It is probably not the wisest idea to swallow the earthworm being dangled by a man who has already contributed to the destruction of at least one professional football league, but hey, I ain't the dude who started this, and I suppose I should address the utterly Trumpian red herring that the NFL has somehow gotten "soft," because it is a good way of noting that the Donald's sports metaphors are as thoroughly ironic as everything else about this looking-glass moment in American politics.
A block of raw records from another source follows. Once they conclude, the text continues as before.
(** The logs the search can write, one action after the other.  Each
    action comes while fewer than [max_results] matches are recorded.  A
    directory is listed at a depth up to [search_max_depth], as many
    entries below the root, and, if its own name matches, straight after it
    was recorded.  A match is a visible entry whose name holds the query,
    met in a directory at a depth up to [search_max_depth]. *)
Inductive search_log (listdir : str -> result (list str)) (cfg : config)
  (query_lower : str) (max_results : nat) (root : str)
  : list action -> Prop :=
| log_nil : search_log listdir cfg query_lower max_results root []
| log_listed (l : list action) (names : list str) :
    search_log listdir cfg query_lower max_results root l ->
    (length (matches_of l) < max_results)%nat ->
    (length names <= search_max_depth cfg)%nat ->
    reaches listdir cfg root names ->
    (forall names' e, names = names' ++ [e] ->
       str_in query_lower (lower e) = true ->
       exists l', l = l' ++ [Matched (display names) (joins root names)]) ->
    search_log listdir cfg query_lower max_results root
      (l ++ [Listed (joins root names) (length names)])
| log_matched (l : list action) (names : list str) (e : str) :
    search_log listdir cfg query_lower max_results root l ->
    (length (matches_of l) < max_results)%nat ->
    (length names <= search_max_depth cfg)%nat ->
    reaches listdir cfg root (names ++ [e]) ->
    str_in query_lower (lower e) = true ->
    search_log listdir cfg query_lower max_results root
      (l ++ [Matched (display (names ++ [e])) (joins root (names ++ [e]))]).

(** What an action [a] of a log says, [l] being the log before it. *)
Definition action_ok (listdir : str -> result (list str)) (cfg : config)
  (query_lower root : str) (l : list action) (a : action) : Prop :=
  match a with
  | Listed p d =>
      exists names,
        p = joins root names /\ d = length names
        /\ (d <= search_max_depth cfg)%nat
        /\ reaches listdir cfg root names
        /\ (forall names' e, names = names' ++ [e] ->
              str_in query_lower (lower e) = true ->
              exists l', l = l' ++ [Matched (display names) p])
  | Matched d f =>
      exists names e,
        d = display (names ++ [e]) /\ f = joins root (names ++ [e])
        /\ (length names <= search_max_depth cfg)%nat
        /\ reaches listdir cfg root (names ++ [e])
        /\ str_in query_lower (lower e) = true
  end.

(** What a state of the search keeps true: its results are the matches
    of its log, and its log is one the search can write. *)
Definition search_coherent (listdir : str -> result (list str))
  (cfg : config) (query_lower : str) (max_results : nat) (root : str)
  (st : search_state) : Prop :=
  results st = matches_of (log st)
  /\ search_log listdir cfg query_lower max_results root (log st).

(** ** The vocabulary of the statements about the search mode *)

(** The status line can read [files[current_idx]]. *)
Definition selectable (s : state) : Prop :=
  files s = [] \/ - len (files s) <= current_idx s < len (files s).

(** A turn on which no line of the preview has a null character:
    [draw_preview] does not raise [ValueError]. *)
Definition plain_preview (e : env) : Prop := preview e <> PreviewNull.

(** The keys that delete a character of the query. *)
Definition is_backspace (key : Z) : bool :=
  (key =? KEY_BACKSPACE) || (key =? 127) || (key =? 8) || (key =? KEY_DC).

(** The states of one stay in the search mode: the state the key [/]
    leaves, pressed outside the search mode on the entry list [snap], and
    the states the following turns leave as long as they stay in the search
    mode. *)
Inductive searching (snap : list entry) : state -> Prop :=
| searching_start (s : state) (e : env) (s1 : state) :
    search_mode s = false ->
    files s = snap ->
    getch e = Some (key_of "/") ->
    main_step s e = Next s1 ->
    searching snap s1
| searching_turn (t : state) (e : env) (t' : state) :
    searching snap t ->
    main_step t e = Next t' ->
    search_mode t' = true ->
    searching snap t'.

(** What a stay in the search mode keeps true. *)
Definition search_inv (snap : list entry) (t : state) : Prop :=
  search_mode t = true
  /\ all_files t = snap
  /\ (search_query t = [] -> files t = snap)
  /\ selectable t.

(** ** A file system to run the model on

    [/home/u] holds two files, a directory [docs] with a subdirectory, a
    hidden directory and a directory that cannot be listed. *)

Definition demo_root : node :=
  Dir true
    [ (py "home",
       Dir true
         [ (py "u",
            Dir true
              [ (py "b.txt", File);
                (py "docs",
                 Dir true
                   [ (py "Notes.md", File);
                     (py "old", Dir true [ (py "notes.bak", File) ]) ]);
                (py "a.txt", File);
                (py ".cache", Dir true [ (py "notes.tmp", File) ]);
                (py "locked", Dir false [ (py "notes.key", File) ]) ]) ]) ].

Definition demo_fs : filesystem :=
  {| fs_root := demo_root; fs_cwd := [py "home"; py "u"] |}.

(** The browser started in [/home/u]. *)
Definition demo_state : state :=
  match main_init demo_fs CONFIG (py "/home/u") with
  | Ok s => s
  | Raise _ =>
      {| fs := demo_fs; cfg := CONFIG; path := py "/home/u"; files := [];
         all_files := []; search_results := []; current_idx := 0;
         offset := 0; search_mode := false; search_query := [];
         last_click_time := 0; last_click_idx := -1; clicked_idx := -1 |}
  end.

(** A turn in which the key [k] is pressed on a screen of 24 rows and 80
    columns, [text] is given to a popup and [y] to a confirmation. *)
Definition press (k : Z) (text : str) : env :=
  {| term_h := 24; term_w := 80; fault := NoFault;
     preview := PreviewDrawn; status_null := false; getch := Some k;
     getmouse := None; time_now := 0; menu_keys := []; typed := text;
     confirm_key := key_of "y"; time_end := 0 |}.

(** The selection is within [0, max(0, len(files) - 1)]. *)
Definition in_range (s : state) : Prop :=
  0 <= current_idx s <= Z.max 0 (len (files s) - 1).

(** The state of the browser after the turns [es] from [demo_state]. *)
Definition demo_after (es : list env) : state :=
  match main_run demo_state es with
  | Next s => s
  | _ => demo_state
  end.

(** A turn on which a key that deletes a character is read. *)
Definition backspace_turn (e : env) : Prop :=
  exists key, getch e = Some key /\ is_backspace key = true.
Do you want to know why, as Trump noted, the NFL wild-card games were so overarchingly "crummy" and "boring?" It was not because the game has somehow grown less violent, and it is not because Ray Fucking Nitschke is dead and buried, or because Lawrence Taylor is no longer shattering Joe Theismann's tibia on national television and it is not because the referees are somehow conspiring to devise a more foolproof method of getting laid by hurling needless penalty flags on the frigid ground (though I look forward to the upcoming episode of Ballers that addresses this issue). No, these games were periodically crummy and boring because football is at its best when it permits for fluidity and motion and beauty amid the bracing moments of violence, and in the ugliest moments of this weekend, none of that beauty was present.
The problem with the NFL is that it is often too violent and bogged down in physicality, particularly come playoff time, when the weather and the circumstances dictate as much; the problem with the NFL is that when it matters, it often degenerates into a game without balance, a game that relies too much on brute force rather than intelligence.
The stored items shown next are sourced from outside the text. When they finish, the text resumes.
(** ** Where the returned entries come from *)

(** X9: every entry [typeFields] returns stands for a declared field of
    the root struct or of a struct it embeds, directly or through
    further embedded structs: the field is exported and not tagged "-";
    the entry is bound to the tag's name when the tag has one and to
    the declared name otherwise, and the name is never empty; its type
    is the field's type, one unnamed pointer followed; and an untagged
    embedded field is returned as an entry only when its type is not a
    struct. *)
Theorem resolved_entry_declared (U : universe) (t : tid) (out : list field) (e : field) :
  typeFields U t = Ret out → e ∈ out →
  ∃ q i sf, queued U t q ∧ tFields (typeOf U (typ q)) !! i = Some sf
    ∧ sfPkgPath sf = "" ∧ sfTag sf ≠ "-"
    ∧ index e = index q ++ [i]
    ∧ typ e = followPointer U (sfType sf)
    ∧ tag e = bool_decide ((parseTag (sfTag sf)).1 ≠ "")
    ∧ name e = (if tag e then (parseTag (sfTag sf)).1 else sfName sf)
    ∧ name e ≠ ""
    ∧ (tag e = false → sfAnonymous sf = true → tKind (typeOf U (typ e)) ≠ KStruct).
Proof.
  intros Hout He.
  assert (name e ≠ "") as Hne.
  { destruct (typeFields_unfold U t out Hout) as (work & Hw & _).
    destruct (survivor_head U t work e Hw) as (out' & Hout' & Hiff).
    rewrite Hout in Hout'. injection Hout' as <-.
    by destruct (proj1 Hiff He) as (rest & _ & Hn & _). }
  pose proof (typeFields_found U t out Hout) as Hf. rewrite Forall_forall in Hf.
  destruct (Hf e He) as [q i sf Hq Hsf [Hpkg Htag] Hrec]. simpl in *.
  exists q, i, sf. do 7 (split; [done|]). split; [|split; [done|]].
  - destruct (decide ((parseTag (sfTag sf)).1 = "")) as [E|E].
    + by rewrite bool_decide_eq_false_2 by (intros H; by apply H).
    + by rewrite bool_decide_eq_true_2.
  - intros Hu Ha. unfold recorded in Hrec. rewrite Hu, Ha in Hrec. simpl in Hrec.
    by apply bool_decide_eq_true in Hrec.
Qed.

Lemma resolved_entry_declared_witness :
  let e := mkField "Base" "id" "ID" true [0; 0] 0 in
  ∃ q i sf, queued Examples.U4 3 q ∧ tFields (typeOf Examples.U4 (typ q)) !! i = Some sf
    ∧ sfPkgPath sf = "" ∧ sfTag sf ≠ "-"
    ∧ index e = index q ++ [i]
    ∧ typ e = followPointer Examples.U4 (sfType sf)
    ∧ tag e = bool_decide ((parseTag (sfTag sf)).1 ≠ "")
    ∧ name e = (if tag e then (parseTag (sfTag sf)).1 else sfName sf)
    ∧ name e ≠ ""
    ∧ (tag e = false → sfAnonymous sf = true
       → tKind (typeOf Examples.U4 (typ e)) ≠ KStruct).
Proof.
  apply (resolved_entry_declared Examples.U4 3
           [mkField "Base" "id" "ID" true [0; 0] 0; mkField "Derived" "name" "Name" true [1] 1]);
    [reflexivity | apply list_elem_of_here].
Defined.

Lemma found_index_nonempty (U : universe) (t : tid) (e : field) :
  found U t e → index e ≠ [].
Proof. intros [q i sf _ _ _ _]. simpl. by destruct (index q). Qed.

(** X10: the entries [typeFields] returns name pairwise different
    storage locations: no index path is empty, no two entries share a
    path, and no entry's path runs through another entry's field. *)
Theorem resolved_paths_apart (U : universe) (t : tid) (out : list field) :
  typeFields U t = Ret out →
  Forall (λ e, index e ≠ []) out
  ∧ NoDup (index <$> out)
  ∧ ∀ f g, f ∈ out → g ∈ out → f ≠ g →
           ¬ index f `prefix_of` index g ∧ ¬ index g `prefix_of` index f.
Proof.
  intros Hout. pose proof (typeFields_found U t out Hout) as Hf.
  split; [|split].
  - eapply Forall_impl; [exact Hf|]. intros e. apply found_index_nonempty.
  - apply NoDup_fmap_2_strong.
    + intros f g Hfo Hgo Heq. apply (typeFields_independent U t out f g Hout Hfo Hgo).
      by rewrite Heq.
    + eapply NoDup_fmap_1. by apply (typeFields_NoDup U t).
  - intros f g Hfo Hgo Hne. split; intros Hp; apply Hne.
    + by apply (typeFields_independent U t out f g).
    + symmetry. by apply (typeFields_independent U t out g f).
Qed.

Lemma resolved_paths_apart_witness :
  let out := [mkField "Base" "id" "ID" true [0; 0] 0;
              mkField "Derived" "name" "Name" true [1] 1] in
  Forall (λ e, index e ≠ []) out
  ∧ NoDup (index <$> out)
  ∧ ∀ f g, f ∈ out → g ∈ out → f ≠ g →
           ¬ index f `prefix_of` index g ∧ ¬ index g `prefix_of` index f.
Proof. apply (resolved_paths_apart Examples.U4 3). reflexivity. Defined.

Lemma sortedBy_lookup {A} (less : A → A → bool) (l : list A) :
  sortedBy less l → ∀ i j a b, i < j → l !! i = Some a → l !! j = Some b → less b a = false.
Proof.
  induction 1 as [|x l Hs IH Hx]; intros i j a b Hij Ha Hb; [done|].
  destruct j as [|j]; [lia|]. simpl in Hb. destruct i as [|i]; simpl in Ha.
  - injection Ha as <-. rewrite Forall_forall in Hx. apply Hx.
    by eapply list_elem_of_lookup_2.
  - apply (IH i j); [lia|done|done].
Qed.

(** X11: [typeFields] returns its entries in strictly increasing
    [byIndex] order, that is, in the order in which the fields appear
    when the root struct is written out with its embedded structs
    expanded in place. *)
Theorem resolved_in_index_order (U : universe) (t : tid) (out : list field) :
  typeFields U t = Ret out →
  ∀ i j a b, i < j → out !! i = Some a → out !! j = Some b →
             byIndex_Less a b = true ∧ byIndex_Less b a = false.
Proof.
  intros Hout i j a b Hij Ha Hb.
  destruct (typeFields_unfold U t out Hout) as (work & _ & Eout).
  assert (sortedBy byIndex_Less out) as Hs
    by (rewrite Eout; apply Sort_sorted, byIndex_strictWeak).
  pose proof (sortedBy_lookup byIndex_Less out Hs i j a b Hij Ha Hb) as Hba.
  split; [|done]. destruct (byIndex_Less a b) eqn:Hab; [done|]. exfalso.
  pose proof (indexLess_total _ _ Hab Hba) as Heq.
  assert (a = b) as ->.
  { apply (typeFields_independent U t out a b Hout);
      [by eapply list_elem_of_lookup_2 | by eapply list_elem_of_lookup_2 | by rewrite Heq]. }
  assert (NoDup out) as Hnd by (eapply NoDup_fmap_1; by apply (typeFields_NoDup U t)).
  pose proof (NoDup_lookup out i j b Hnd Ha Hb). lia.
Qed.

Lemma resolved_in_index_order_witness :
  byIndex_Less (mkField "Base" "id" "ID" true [0; 0] 0)
               (mkField "Derived" "name" "Name" true [1] 1) = true
  ∧ byIndex_Less (mkField "Derived" "name" "Name" true [1] 1)
                 (mkField "Base" "id" "ID" true [0; 0] 0) = false.
Proof.
  apply (resolved_in_index_order Examples.U4 3
           [mkField "Base" "id" "ID" true [0; 0] 0; mkField "Derived" "name" "Name" true [1] 1]
           eq_refl 0 1); [lia | reflexivity | reflexivity].
Defined.

(** ** Structs without embedded structs *)

Lemma scanFields_flat (U : universe) (q : field) (sfs : list StructField) : ∀ st i,
  Forall (λ sf, considered sf → recorded U sf = true) sfs →
  scanFields U ∅ q st i sfs
  = mkWalk (w_next st) (w_nextCount st) (w_visited st)
           (w_fields st ++ entriesFrom U q i sfs).
Proof.
  induction sfs as [|sf sfs IH]; intros st i Hall; simpl.
  - rewrite app_nil_r. by destruct st.
  - apply Forall_cons in Hall as [Hsf Hall]. rewrite IH by done. clear IH.
    unfold scanField.
    destruct (decide (sfPkgPath sf ≠ "")) as [Hp|Hp].
    { rewrite (decide_False (P := considered sf)) by (intros [? _]; done). done. }
    apply dec_stable in Hp.
    destruct (decide (sfTag sf = "-")) as [Ht|Ht].
    { rewrite (decide_False (P := considered sf)) by (intros [_ ?]; done). done. }
    rewrite (decide_True (P := considered sf)) by done. specialize (Hsf (conj Hp Ht)).
    unfold recorded in Hsf. rewrite Hsf.
    rewrite decide_False by (unfold countOf; rewrite lookup_empty; simpl; lia).
    simpl. by rewrite <- app_assoc.
Qed.

Lemma foundFields_flat (U : universe) (t : tid) :
  flat U t → foundFields U t = Ret (entriesFrom U (rootEntry t) 0 (tFields (typeOf U t))).
Proof.
  intros [Hk Hall]. rewrite foundFields_first_level by done.
  unfold rootScanned. rewrite scanFields_flat by done. simpl.
  by destruct (length U).
Qed.

Lemma dedup_steps_distinct (l : list field) : ∀ nm out,
  nm ∉ name <$> l → NoDup (name <$> l) →
  (foldl dedupStep (nm, out) l).2 = out ++ l.
Proof.
  induction l as [|f l IH]; intros nm out Hnm Hnd; simpl.
  - by rewrite app_nil_r.
  - rewrite fmap_cons in Hnm, Hnd. apply not_elem_of_cons in Hnm as [Hne Hnm].
    apply NoDup_cons in Hnd as [Hf Hnd].
    unfold dedupStep at 2. simpl. rewrite decide_True by done.
    rewrite IH by done. by rewrite <- app_assoc.
Qed.

Lemma dedup_distinct (l : list field) :
  NoDup (name <$> l) → Forall (λ e, name e ≠ "") l → dedup l = l.
Proof.
  intros Hnd Hne. unfold dedup. rewrite dedup_steps_distinct; [done| |done].
  intros (e & He & Hin)%list_elem_of_fmap. rewrite Forall_forall in Hne. by apply (Hne e).
Qed.

Lemma entriesFrom_index (U : universe) (q : field) (sfs : list StructField) : ∀ i,
  Forall (λ e, ∃ j, i ≤ j ∧ index e = index q ++ [j]) (entriesFrom U q i sfs).
Proof.
  induction sfs as [|sf sfs IH]; intros i; simpl; [constructor|].
  apply Forall_app. split.
  - destruct (decide (considered sf)); [|constructor].
    constructor; [|constructor]. exists i. split; [lia|done].
  - eapply Forall_impl; [apply IH|]. intros e (j & Hj & He). exists j. split; [lia|done].
Qed.

Lemma entriesFrom_sorted (U : universe) (q : field) (sfs : list StructField) : ∀ i,
  sortedBy byIndex_Less (entriesFrom U q i sfs).
Proof.
  induction sfs as [|sf sfs IH]; intros i; simpl; [constructor|].
  destruct (decide (considered sf)); simpl; [|apply IH].
  constructor; [apply IH|].
  eapply Forall_impl; [apply entriesFrom_index|].
  intros e (j & Hj & He). unfold byIndex_Less. simpl. rewrite He.
  destruct (indexLess (index q ++ [j]) (index q ++ [i])) eqn:E; [|done].
  assert (i < j) as Hlt by lia.
  pose proof (indexLess_diverge (index q) [] [] i j Hlt) as Hd.
  apply indexLess_asym in Hd. congruence.
Qed.

(** X12: a struct that embeds no struct resolves to its own fields,
    in declaration order, one entry for each exported field not tagged
    "-", provided the names the fields are bound to are non-empty and
    pairwise distinct; each entry has the one-element path of the
    field's position and the struct's name as context. *)
Theorem flat_struct_resolution (U : universe) (t : tid) :
  flat U t →
  NoDup (name <$> entriesFrom U (rootEntry t) 0 (tFields (typeOf U t))) →
  Forall (λ e, name e ≠ "") (entriesFrom U (rootEntry t) 0 (tFields (typeOf U t))) →
  typeFields U t = Ret (entriesFrom U (rootEntry t) 0 (tFields (typeOf U t))).
Proof.
  intros Hflat Hnd Hne. pose proof (foundFields_flat U t Hflat) as Hw.
  set (own := entriesFrom U (rootEntry t) 0 (tFields (typeOf U t))) in *.
  rewrite (typeFields_fold U t own Hw). f_equal.
  assert (dedup (Sort byName_Less own) = Sort byName_Less own) as ->.
  { apply dedup_distinct.
    - by rewrite Sort_perm.
    - by rewrite Sort_perm. }
  apply (isSortOf_unique byIndex_Less (Sort byName_Less own)).
  - intros x y Hx Hy H1 H2. rewrite Sort_perm in Hx, Hy.
    pose proof (foundFields_found U t own Hw) as Hf. rewrite Forall_forall in Hf.
    apply (found_prefix U t); [by apply Hf|by apply Hf|].
    unfold byIndex_Less in *. by rewrite (indexLess_total _ _ H1 H2).
  - apply Sort_isSortOf, byIndex_strictWeak.
  - split; [apply Sort_perm | apply entriesFrom_sorted].
Qed.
Nowhere was that more evident than in Cincinnati, where the Bengals, being the Bengals, completely napalmed a victory through the sheer force of their own rampant and brutal stupidity. First, there was Vontaze Burfict, delivering the kind of needless blow to the head of Pittsburgh wide receiver Antonio Brown that had about as much in common with Ray Nitschke as a bar fight in Toledo has in common with Ali-Frazier. And then there was Adam "Pacman" Jones, compounding that mistake by nudging a referee in an attempt to get up in the grill of Steelers assistant coach Joey Porter (who, admittedly, should not have been anywhere near midfield in the first place), thereby allowing the Steelers to boot a game-winning field goal in an 18-16 victory.
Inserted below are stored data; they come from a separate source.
(** Third: the [while i < senders.len()] loop.  Every iteration removes a
    sender or advances [i], so the number of senders is enough fuel. *)
Fixpoint deliver_loop (fuel i : nat) (ev : ChangeEvent)
    (l : list (Scope * Sender)) : list (Scope * Sender) :=
  match fuel with
  | O => l
  | S fuel =>
      match l !! i with
      | None => l
      | Some (sc, tx) =>
          if scope_matches sc (ev_key ev) then
            let '(outcome, tx') := try_send ev tx in
            let l' := <[i := (sc, tx')]> l in
            if decide (outcome = Disconnected)
            then deliver_loop fuel i ev (swap_remove i l')
            else deliver_loop fuel (i + 1) ev l'
          else deliver_loop fuel (i + 1) ev l
      end
  end.

Definition matching_observers (ev : ChangeEvent) (subs : Subscribers) :
    list ObserverId :=
  (filter (λ o : Scope * ObserverId, scope_matches o.1 (ev_key ev) = true)
     (observers subs)).*2.

Definition deliver (ev : ChangeEvent) (subs : Subscribers) :
    list ObserverId * Subscribers :=
  (matching_observers ev subs,
   MkSubs _ (observers subs)
     (deliver_loop (length (senders subs)) 0 ev (senders subs))
     (seq subs) (history subs)).

(** [notify]: the observer calls made, and the new subscriber state. *)
Definition notify (ev : ChangeEvent) (subs : Subscribers) :
    list (ObserverId * ChangeEvent) * Subscribers :=
  let '(n, subs1) := next_seq subs in
  let ev := set_seq ev n in
  let subs2 := record_history ev subs1 in
  let '(obs, subs3) := deliver ev subs2 in
  ((λ o, (o, ev)) <$> obs, subs3).

(** [events_since]. *)
Definition events_since (n : N) (subs : Subscribers) : option (list ChangeEvent) :=
  if decide (seq subs ≤ n)%N then Some []
  else match history subs with
       | [] => None
       | ev :: _ =>
           if decide (n + 1 < ev_seq ev)%N then None
           else Some (filter (λ e, (n < ev_seq e)%N) (history subs))
       end.

Definition current_seq (subs : Subscribers) : N := seq subs.
End subscribers.

(** ** [HookState] *)

Record HookState `{Channel} := MkHooks {
  validators : list Validator;
  subscribers : Subscribers;
}.

Section hook_state.
Context `{Ch : Channel}.

Definition hooks_default : HookState := MkHooks _ [] subs_default.

Definition add_validator (v : Validator) (h : HookState) : HookState :=
  MkHooks _ (validators h ++ [v]) (subscribers h).

Definition add_observer (s : Scope) (o : ObserverId) (h : HookState) : HookState :=
  let subs := subscribers h in
  MkHooks _ (validators h)
    (MkSubs _ (observers subs ++ [(s, o)]) (senders subs) (seq subs) (history subs)).

Definition watch_scope (s : Scope) (h : HookState) : HookState :=
  MkHooks _ (validators h) (push_sender s (subscribers h)).

(** A store's call of [notify] on its shared subscribers. *)
Definition hooks_notify (ev : ChangeEvent) (h : HookState) :
    list (ObserverId * ChangeEvent) * HookState :=
  let '(calls, subs) := notify ev (subscribers h) in
  (calls, MkHooks _ (validators h) subs).
End hook_state.

(** ** The [Hooks] trait *)

(** A watch registers the sender of a fresh channel; its receiver is the
    subscriber's. *)
Class Hooks (S : Type) := {
  hk_add_validator : Validator → S → S;
  hk_add_observer : Scope → ObserverId → S → S;
  hk_watch_scope : Scope → S → S;
  hk_current_seq : S → N;
  hk_events_since : N → S → option (list ChangeEvent);
}.

Section hooks_defaults.
Context {S : Type} `{Hooks S}.

Definition watch (k : string) : S → S := hk_watch_scope (Exact k).
Definition watch_prefix (prefix : string) : S → S := hk_watch_scope (Prefix prefix).
Definition watch_all : S → S := hk_watch_scope All.
Definition with_validator (v : Validator) (s : S) : S := hk_add_validator v s.
End hooks_defaults.

(** ** Delivery *)

Section delivery.
Context `{Ch : Channel}.

(** What one delivery does to one sender: [None] when it is pruned. *)
Definition deliver_one (ev : ChangeEvent) (s : Scope * Sender) :
    option (Scope * Sender) :=
  if scope_matches s.1 (ev_key ev) then
    let '(outcome, tx') := try_send ev s.2 in
    if decide (outcome = Disconnected) then None else Some (s.1, tx')
  else Some s.

Lemma swap_remove_app {A} (l1 l2 : list A) x :
  ∃ l2', swap_remove (length l1) (l1 ++ x :: l2) = l1 ++ l2' ∧ l2' ≡ₚ l2.
Proof.
  destruct l2 as [|y l2 _] using rev_ind.
  - exists []. unfold swap_remove. rewrite last_snoc, length_app. simpl.
    replace (length l1 + 1 - 1) with (length l1) by lia.
    split; [|done]. rewrite insert_app_r_alt by lia.
    rewrite Nat.sub_diag, take_app_length. by rewrite app_nil_r.
  - exists (y :: l2). split; [|by rewrite Permutation_cons_append].
    unfold swap_remove. rewrite app_comm_cons, app_assoc, last_snoc.
    rewrite insert_app_l by (rewrite length_app; simpl; lia).
    rewrite insert_app_r_alt by lia. rewrite Nat.sub_diag. simpl.
    rewrite take_app_length'; [done|].
    rewrite !length_app. simpl. lia.
Qed.

Lemma deliver_loop_perm ev fuel l1 l2 :
  length l2 ≤ fuel →
  deliver_loop fuel (length l1) ev (l1 ++ l2) ≡ₚ l1 ++ omap (deliver_one ev) l2.
Proof.
  revert l1 l2. induction fuel as [|fuel IH]; intros l1 l2 Hlen.
  { destruct l2; simpl in *; [done|lia]. }
  destruct l2 as [|[sc tx] l2]; simpl in *.
  { rewrite app_nil_r. by rewrite lookup_ge_None_2 by lia. }
  rewrite list_lookup_middle by done. unfold deliver_one at 1. simpl.
  assert (∀ l l2', deliver_loop fuel (length l1 + 1) ev (l1 ++ l :: l2') =
    deliver_loop fuel (length (l1 ++ [l])) ev ((l1 ++ [l]) ++ l2')) as Hstep.
  { intros l l2'. rewrite length_app, <-app_assoc. done. }
  case_match; [|rewrite Hstep, IH by lia; by rewrite <-app_assoc].
  destruct (try_send ev tx) as [outcome tx'].
  rewrite insert_app_r_alt by lia. rewrite Nat.sub_diag. simpl.
  case_decide.
  - destruct (swap_remove_app l1 l2 (sc, tx')) as (l2' & -> & Hp).
    rewrite IH by (rewrite Hp; lia). by rewrite Hp.
  - rewrite Hstep, IH by lia. by rewrite <-app_assoc.
Qed.

(** Sequence numbers of a list of events count up to [n] (exclusive). *)
Fixpoint seqs_upto (n : N) (h : list ChangeEvent) : Prop :=
  match h with
  | [] => True
  | ev :: h' => (ev_seq ev + N.of_nat (S (length h')) = n)%N ∧ seqs_upto n h'
  end.

(** The history invariant: bounded, consecutive, ending at the last number
    issued; and the counter has not reached the end of [u64]. *)
Definition history_ok (subs : Subscribers) : Prop :=
  length (history subs) ≤ EVENT_HISTORY_CAPACITY ∧
  seqs_upto (seq subs) (history subs) ∧
  (seq subs ≠ 0%N → history subs ≠ []).

Lemma seqs_upto_app n h ev :
  seqs_upto n h → ev_seq ev = n → seqs_upto (n + 1) (h ++ [ev]).
Proof.
  induction h as [|e h IH]; simpl.
  - intros _ ->. split; [lia|done].
  - intros [He Hh] Hev. split; [|by apply IH].
    rewrite length_app. simpl. lia.
Qed.

Lemma seqs_upto_drop n h k : seqs_upto n h → seqs_upto n (drop k h).
Proof.
  revert k. induction h as [|e h IH]; intros [|k]; simpl; try done.
  intros [_ Hh]. by apply IH.
Qed.

Lemma trim_history_length h : length (trim_history h) ≤ EVENT_HISTORY_CAPACITY.
Proof. unfold trim_history. rewrite length_drop. lia. Qed.

Lemma trim_history_ne h : h ≠ [] → trim_history h ≠ [].
Proof.
  intros Hne Hd. apply (f_equal length) in Hd.
  unfold trim_history, EVENT_HISTORY_CAPACITY in Hd.
  rewrite length_drop in Hd. destruct h; [done|]. simpl in *. lia.
Qed.

(** The number of events of a consecutive history above a position. *)
Lemma seqs_upto_filter n h p :
  seqs_upto n h →
  filter (λ e, (p < ev_seq e)%N) h =
    drop (length h - N.to_nat (n - (p + 1))) h.
Proof.
  induction h as [|e h IH]; [done|]. intros [He Hh].
  rewrite filter_cons. simpl length. case_decide as Hp.
  - assert (S (length h) - N.to_nat (n - (p + 1)) = 0) as -> by lia.
    rewrite drop_0. f_equal. rewrite IH by done.
    assert (length h - N.to_nat (n - (p + 1)) = 0) as -> by lia.
    by rewrite drop_0.
  - rewrite IH by done.
    assert (S (length h) - N.to_nat (n - (p + 1)) =
            S (length h - N.to_nat (n - (p + 1)))) as -> by lia.
    done.
Qed.
End delivery.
That was the worst of it, but everywhere you looked, the reason the NFL felt so out-of-sorts this weekend is because it got weighted down in its own heaviness. The most whimsical play of the weekend was when the Houston Texans, in the midst of getting blown away by the methodical Kansas City Chiefs, put defensive lineman J.J. Watt in a wildcat formation on the goal line and allowed him to barrel forth (perhaps expectedly, it failed miserably and Watt wound up limping off the field with a groin injury before the game's end). Some of this wasn't even the players' faults: In Minnesota, for instance, where it was so damned cold that you kept waiting for an actual Viking to line up in the backfield while Zeppelin's "Immigrant Song" played in the background, neither the Vikings or the Seahawks could do much of anything, which explains why the game came down to a field goal by a Bret Easton Ellis character named Blair Walsh, whose holder managed to botch the one thing about holding a football that even Lucy Brown has got down pat: Laces out, for Christ's sake.
As you know by now, Walsh shanked that 27-yard attempt; as you also know by now, the best play in that otherwise unsightly Seahawks victory was an utterly desperate ad-lib by quarterback Russell Wilson that wound up setting up the game's only touchdown. In fact, the only truly fascinating creative flourish of the weekend came from Green Bay quarterback Aaron Rodgers, who managed to overcome the gale winds in Washington to throw a few picturesque passes to defeat the Redskins.
"It's going to affect the NFL. I don't even watch it as much anymore," Trump said on Sunday, and as always, he has managed to utilize tortured logic to address an undeniable truth: The NFL is suffering, but it is suffering because is trying to come to terms with exactly what Trump was complaining about. The problem with football is not that it is too soft; the problem is that the instinctual tendency toward brute force often overwhelms the sport's underlying intellectual principles. But hell, I guess Trump wouldn't know the first thing about a metaphor like that.